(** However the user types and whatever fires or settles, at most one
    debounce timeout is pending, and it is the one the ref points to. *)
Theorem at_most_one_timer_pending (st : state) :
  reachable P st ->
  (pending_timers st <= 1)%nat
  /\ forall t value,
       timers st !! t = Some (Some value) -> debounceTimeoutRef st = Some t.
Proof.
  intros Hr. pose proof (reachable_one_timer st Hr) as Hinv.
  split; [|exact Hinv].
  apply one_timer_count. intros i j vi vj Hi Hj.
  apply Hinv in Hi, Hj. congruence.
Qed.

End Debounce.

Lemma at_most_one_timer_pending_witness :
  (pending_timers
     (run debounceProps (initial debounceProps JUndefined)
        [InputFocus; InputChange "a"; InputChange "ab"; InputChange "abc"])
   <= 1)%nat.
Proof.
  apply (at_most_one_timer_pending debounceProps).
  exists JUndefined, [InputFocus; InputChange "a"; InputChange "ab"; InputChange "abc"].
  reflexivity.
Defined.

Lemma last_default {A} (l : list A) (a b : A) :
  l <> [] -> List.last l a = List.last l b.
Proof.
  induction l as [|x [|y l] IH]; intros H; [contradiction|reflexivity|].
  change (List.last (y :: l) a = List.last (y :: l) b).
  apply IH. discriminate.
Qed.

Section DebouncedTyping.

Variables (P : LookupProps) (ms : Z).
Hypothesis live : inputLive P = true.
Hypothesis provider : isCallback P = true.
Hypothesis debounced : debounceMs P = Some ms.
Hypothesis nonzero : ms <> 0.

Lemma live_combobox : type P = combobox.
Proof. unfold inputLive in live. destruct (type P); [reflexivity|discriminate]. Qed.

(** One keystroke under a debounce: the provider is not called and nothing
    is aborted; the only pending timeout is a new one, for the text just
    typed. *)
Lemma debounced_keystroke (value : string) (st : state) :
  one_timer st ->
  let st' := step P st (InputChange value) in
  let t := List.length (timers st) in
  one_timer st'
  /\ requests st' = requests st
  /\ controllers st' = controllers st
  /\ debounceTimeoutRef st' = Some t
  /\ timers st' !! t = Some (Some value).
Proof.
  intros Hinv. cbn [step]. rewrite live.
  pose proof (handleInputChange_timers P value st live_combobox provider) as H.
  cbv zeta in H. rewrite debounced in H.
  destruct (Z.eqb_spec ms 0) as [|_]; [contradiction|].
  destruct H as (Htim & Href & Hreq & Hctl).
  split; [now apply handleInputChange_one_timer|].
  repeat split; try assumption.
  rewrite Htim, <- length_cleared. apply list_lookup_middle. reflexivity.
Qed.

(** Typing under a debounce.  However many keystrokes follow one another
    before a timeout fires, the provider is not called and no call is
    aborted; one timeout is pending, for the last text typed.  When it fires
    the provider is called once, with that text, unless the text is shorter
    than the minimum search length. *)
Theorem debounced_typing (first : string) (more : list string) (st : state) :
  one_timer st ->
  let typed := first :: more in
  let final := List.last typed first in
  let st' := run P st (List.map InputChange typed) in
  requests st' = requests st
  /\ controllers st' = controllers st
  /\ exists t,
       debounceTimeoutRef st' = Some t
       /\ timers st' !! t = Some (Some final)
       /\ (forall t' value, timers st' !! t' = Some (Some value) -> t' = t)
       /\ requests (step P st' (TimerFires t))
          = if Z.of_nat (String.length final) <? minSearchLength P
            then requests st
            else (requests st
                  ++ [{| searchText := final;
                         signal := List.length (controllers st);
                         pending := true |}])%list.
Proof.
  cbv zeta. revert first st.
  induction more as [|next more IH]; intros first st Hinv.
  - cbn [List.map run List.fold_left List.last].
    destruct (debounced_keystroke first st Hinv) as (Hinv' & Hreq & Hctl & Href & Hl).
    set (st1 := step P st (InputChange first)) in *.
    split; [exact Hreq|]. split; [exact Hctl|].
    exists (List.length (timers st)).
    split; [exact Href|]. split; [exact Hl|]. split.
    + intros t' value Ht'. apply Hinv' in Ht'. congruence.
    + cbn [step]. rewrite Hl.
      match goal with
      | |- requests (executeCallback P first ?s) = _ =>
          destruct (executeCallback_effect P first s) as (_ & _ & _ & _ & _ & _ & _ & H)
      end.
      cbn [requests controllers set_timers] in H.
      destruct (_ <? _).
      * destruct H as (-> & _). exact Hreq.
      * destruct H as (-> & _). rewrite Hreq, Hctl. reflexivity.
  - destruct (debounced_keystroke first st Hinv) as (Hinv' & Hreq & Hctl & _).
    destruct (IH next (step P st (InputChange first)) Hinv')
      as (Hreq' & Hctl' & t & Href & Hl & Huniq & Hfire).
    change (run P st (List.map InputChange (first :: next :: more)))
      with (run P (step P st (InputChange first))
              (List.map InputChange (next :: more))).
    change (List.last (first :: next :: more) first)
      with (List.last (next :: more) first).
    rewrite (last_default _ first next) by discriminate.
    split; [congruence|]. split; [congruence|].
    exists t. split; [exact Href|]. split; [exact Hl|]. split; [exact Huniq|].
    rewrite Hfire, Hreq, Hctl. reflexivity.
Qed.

[What to produce]:
The answer should hold only the lines from the start of the records above through the line containing "(pending_timers st <= 1)%nat", each set down exactly.

[Completed exercise]:
(** However the user types and whatever fires or settles, at most one
    debounce timeout is pending, and it is the one the ref points to. *)
Theorem at_most_one_timer_pending (st : state) :
  reachable P st ->
  (pending_timers st <= 1)%nat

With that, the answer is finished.